Meeting Beckham

I met David Beckham last week. Ok, I didn’t meet him personally but we were in the same room – just me and 300 others at a soiree to welcome him, the king of football and wife of Posh Spice, to Sydney.

Throngs of screaming girls massed outside Café Sydney as if The Beatles were in town and it was 1964. Those who were allowed in circled him like famished sharks or whispered reverently in corners eyeing him off. What do they see in him? Sure he’s mesmerisingly handsome, in an English lad kind of way, and he seems like a nice enough bloke, and he can play footy too but – I’m almost ashamed to admit it – I don’t get the fuss.

I’ve never understood the obsession with fame, even though I suffer mildly from it myself. Why do we want to be in the presence of someone we don’t even know just because we feel like we do? Just as we assume we know his wife and three kids. We know all the details of his alleged bevy of extra marital trysts including this latest round leaving his wife ‘incandescent with rage’. We’ve been inside his home(s), know half his friends and who designs his jeans. We know what he gets paid and when he gets a haircut or a new tattoo. There’s nothing more he could say that would enlighten us.

Not that I read the gossip magazines. I don’t. Honestly. I skim them, only when I’m at the hairdresser to help pass the time, or in the checkout queue. I’m not really the slightest bit interested in Lyndsay Lohan’s ‘skinny-fast’ diet, Brad and Ange’s ‘kinky x-rated sex games’ or Reese moving on with Jake. Geez, that didn’t take long. I bet Ryan is hurting, even if he’s supposedly finding comfort with Our Abbie.

Yes I’m on first name basis with them all. I know their past lovers, their current trials, and their breed of dog. I’ve seen their high school photos, and was there for the fallouts with their mums. I surprise myself when I spy a dress and recognize it as the one Beyonce wore in The Bahamas. If only we were this informed about other fields of inquiry. We could change the world.

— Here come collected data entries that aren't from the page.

(** One chunk. *)
Lemma exec_chunk_static s c : same_static s (exec_chunk s c).
Proof.
  unfold exec_chunk. destruct (chunk_needs_exec s c); [apply exec_static|apply same_static_refl].
Qed.

Lemma stmt_forall_weaken (P Q : IR_Assignment -> Prop) (m n : string -> IR_Expr -> IR_Expr -> Prop) stmt :
  (forall a, P a -> Q a) -> (forall k a d, m k a d -> n k a d) ->
  stmt_forall P m stmt -> stmt_forall Q n stmt.
Proof.
  intros HP Hm. induction stmt as [|a|c t el els IHt IHel IHels|sel cs IHcs|ss IHss|m' p a d]
    using IR_Stmt_ind'; cbn [stmt_forall]; auto.
  - intros (? & ? & ?). auto.
  - induction IHcs as [|c cs Hc _ IH]; cbn [foldr]; [done|]. intros [? ?]. auto.
  - induction IHss as [|s ss Hs _ IH]; cbn [foldr]; [done|]. intros [? ?]. auto.
Qed.

Lemma exec_chunk_skip_ok s c :
  async_ok s -> c ∈ ctx_async_chunks s -> skip_ok s -> skip_ok (exec_chunk s c).
Proof.
  intros Hok Hc Hs. unfold exec_chunk. destruct (chunk_needs_exec s c) eqn:En; [|done].
  destruct (chunks_stmts s Hok c Hc) as [_ Hf].
  pose proof (exec_static false (ac_stmt c) s) as Hst.
  pose proof (exec_marks (ac_stmt c) s Hf (ao_state s Hok)) as Hm.
  apply (skip_ok_step s); [done|done| | |done].
  { apply exec_memories. by apply (stmt_forall_weaken slice_ok _ no_mem no_mem). }
  intros d i Hd Hn Hi. destruct (mk_marked _ _ Hm i) as [E|(_ & Hdirty & _)]; [done|].
  destruct Hi as [Hi|Hi].
  { pose proof (needs_exec_false _ d Hn i Hi). congruence. }
  rewrite exec_frame; [done|]. intros Hw.
  apply (chunk_writes s c i Hok Hc) in Hw. pose proof (ao_driver s Hok c d i Hc Hd Hw Hi). subst d.
  apply (needs_exec_mono s (sim_exec_stmt false s (ac_stmt c))) in En; [congruence|].
  intros j. apply (ss_dirty _ _ Hst).
Qed.

(** Running every chunk, whatever the dirty flags say. *)
Definition exec_all (s : SimModuleState) (cs : list SimAsyncChunk) : SimModuleState :=
  fold_left (fun s c => sim_exec_stmt false s (ac_stmt c)) cs s.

We’re savvy enough to know we shouldn’t be believing it all. That quotes such as ‘we’re having a baby’ over pics of Reese and Jake aren’t quotes, that Reese didn’t ring the magazine editor and reveal her innermost secrets. We know full well that when two people are pictured together they may not actually be together but were photoshopped to be as one, or that pics are carefully selected of, say, Jen looking distressed to back up the accompanying headline that she still pines for Brad when actually she was just squinting in the sun. We know there’s no such thing as ‘sources’, ‘close friends’ or ‘associates’. We’re well aware of all of that but still we can’t help ourselves.

It feels slightly immoral to be prying into other people’s lives. It’s like McDonalds. It tastes good while you eat it but leaves you a little squeamish afterwards. There can be only one reason for it: It makes us feel better to know that those who are paid way more than us and have homes in three continents also have cellulite and rough trots. It restores our faith in equality. That’s why we devour the gossip rags. In smaller numbers than ever before (circulation’s dropped around 10% this year for most of them) but still enough to keep them afloat.

And that’s why we seized the chance to catch a glimpse of Beckham. It’s not as if the doting fans were there to watch him play Sydney FC. Do they honestly expect he might whisk one of them away? I mean, this is Becks we’re talking about. Don’t they read anything?